Lemma read_digits_field n z c s :
  (0 <= z < 10 ^ Z.of_nat n)%Z ->
  read_digits n 0 (pad n z +:+ String c s) = Some (z, String c s).
Proof. intros. by apply read_digits_pad_small. Qed.

Lemma days_in_bound y m : (28 <= days_in y m <= 31)%Z.
Proof. unfold days_in. destruct (m =? 2)%Z; [destruct (is_leap y); lia|]. destruct (_ || _); lia. Qed.

(** The seconds, their fraction and the zone. *)
Lemma read_tail sec ns :
  (0 <= sec < 60)%Z -> (0 <= ns < second)%Z ->
  (exists c r, pad 2 sec +:+ (if (ns =? 0)%Z then "Z" else String "." (frac 9 ns +:+ "Z"))
    = pad 2 sec +:+ String c r /\
    (if Ascii.eqb c "." then read_frac 9 r else (0%Z, String c r)) = (ns, "Z")).
Proof.
  unfold second. intros Hs Hn. destruct (Z.eqb_spec ns 0) as [->|Hne].
  - by exists "Z"%char, "".
  - exists "."%char, (frac 9 ns +:+ "Z"). split; [done|]. simpl (Ascii.eqb "." ".").
    rewrite read_frac_frac.
    + f_equal. apply Z.mod_small. simpl. lia.
    + by intros c r [= <- <-].
Qed.

Lemma parse_format_fields y m d sod ns :
  (0 <= y < 10000)%Z -> (1 <= m <= 12)%Z -> (1 <= d <= days_in y m)%Z ->
  (0 <= sod < 86400)%Z -> (0 <= ns < second)%Z ->
  parse_rfc3339 (format_fields y m d sod ns) =
  Some ((days_of_civil y m d * 86400 + sod) * second + ns)%Z.
Proof.
  intros Hy Hm Hd Hsod Hns. pose proof (days_in_bound y m) as Hdi.
  assert (Hh : (0 <= sod / 3600 < 24)%Z) by (Z.to_euclidean_division_equations; lia).
  assert (Hmi : (0 <= sod / 60 mod 60 < 60)%Z) by (apply Z.mod_pos_bound; lia).
  assert (Hss : (0 <= sod mod 60 < 60)%Z) by (apply Z.mod_pos_bound; lia).
  assert (Hparts : (sod / 3600 * 3600 + sod / 60 mod 60 * 60 + sod mod 60 = sod)%Z)
    by (Z.to_euclidean_division_equations; lia).
  unfold format_fields, parse_rfc3339.
  destruct (read_tail (sod mod 60) ns Hss Hns) as (c & r & -> & Hfrac).
  rewrite (read_digits_field 4) by (simpl; lia). cbn -[read_digits pad read_frac read_zone].
  rewrite (read_digits_field 2) by (simpl; lia). cbn -[read_digits pad read_frac read_zone].
  rewrite (read_digits_field 2) by (simpl; lia). cbn -[read_digits pad read_frac read_zone].
  rewrite (read_digits_field 2) by (simpl; lia). cbn -[read_digits pad read_frac read_zone].
  rewrite (read_digits_field 2) by (simpl; lia). cbn -[read_digits pad read_frac read_zone].
  rewrite (read_digits_field 2) by (simpl; lia). cbn -[read_digits pad read_frac read_zone Ascii.eqb].
  rewrite Hfrac. cbn -[days_of_civil days_in].
  destruct (Z.leb_spec 1 m); [|lia]. destruct (Z.leb_spec m 12); [|lia].
  destruct (Z.leb_spec 1 d); [|lia]. destruct (Z.leb_spec d (days_in y m)); [|lia].
  destruct (Z.ltb_spec (sod / 3600) 24); [|lia]. destruct (Z.ltb_spec (sod / 60 mod 60) 60); [|lia].
  destruct (Z.ltb_spec (sod mod 60) 60); [|lia]. simpl. f_equal. lia.
Qed.

(** time.Parse reads back what Format wrote. *)
Lemma parse_format_time t : in_years t = true -> parse_rfc3339 (format_time t) = Some t.
Proof.
  unfold in_years, year_min, year_max, second. intros Hy. bsimp.
  unfold format_time, second. set (secs := (t / 1000000000)%Z).
  destruct (civil_of_days (secs / 86400)) as [[y m] d] eqn:Hc.
  destruct (civil_roundtrip _ _ _ _ Hc) as (Hd & Hm & Hday).
  assert (Hsec : (-62167219200 <= secs < 253402300800)%Z) by (unfold secs; Z.to_euclidean_division_equations; lia).
  pose proof (civil_year _ _ _ _ Hc ltac:(Z.to_euclidean_division_equations; lia)) as Hyear.
  rewrite parse_format_fields; [|done..|apply Z.mod_pos_bound; lia|apply Z.mod_pos_bound; unfold second; lia].
  f_equal. rewrite Hd. unfold second, secs. Z.to_euclidean_division_equations; lia.
Qed.

(** A time of the years 0 to 9999 survives the text the store keeps of it, to the
    nanosecond: parseTime reads back what the bridge wrote. *)
Theorem parseTime_format t : in_years t = true -> parseTime (format_time t) = t.
Proof. intros H. unfold parseTime. by rewrite parse_format_time. Qed.

Theorem parseTime_format_witness :
  format_time (1709210096 * second + 120000000)%Z = "2024-02-29T12:34:56.12Z"
  /\ parseTime (format_time (1709210096 * second + 120000000)%Z) = (1709210096 * second + 120000000)%Z.
Proof. split; [vm_compute; reflexivity|]. apply parseTime_format. reflexivity. Defined.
──────────────────────────────
Required action ▸
Scan the data above for the word "intros". Copy every line in which it is found.

Result for this task ▸
Proof. intros. by apply read_digits_pad_small. Qed.
  unfold second. intros Hs Hn. destruct (Z.eqb_spec ns 0) as [->|Hne].
    + by intros c r [= <- <-].
  intros Hy Hm Hd Hsod Hns. pose proof (days_in_bound y m) as Hdi.
  unfold in_years, year_min, year_max, second. intros Hy. bsimp.
Proof. intros H. unfold parseTime. by rewrite parse_format_time. Qed.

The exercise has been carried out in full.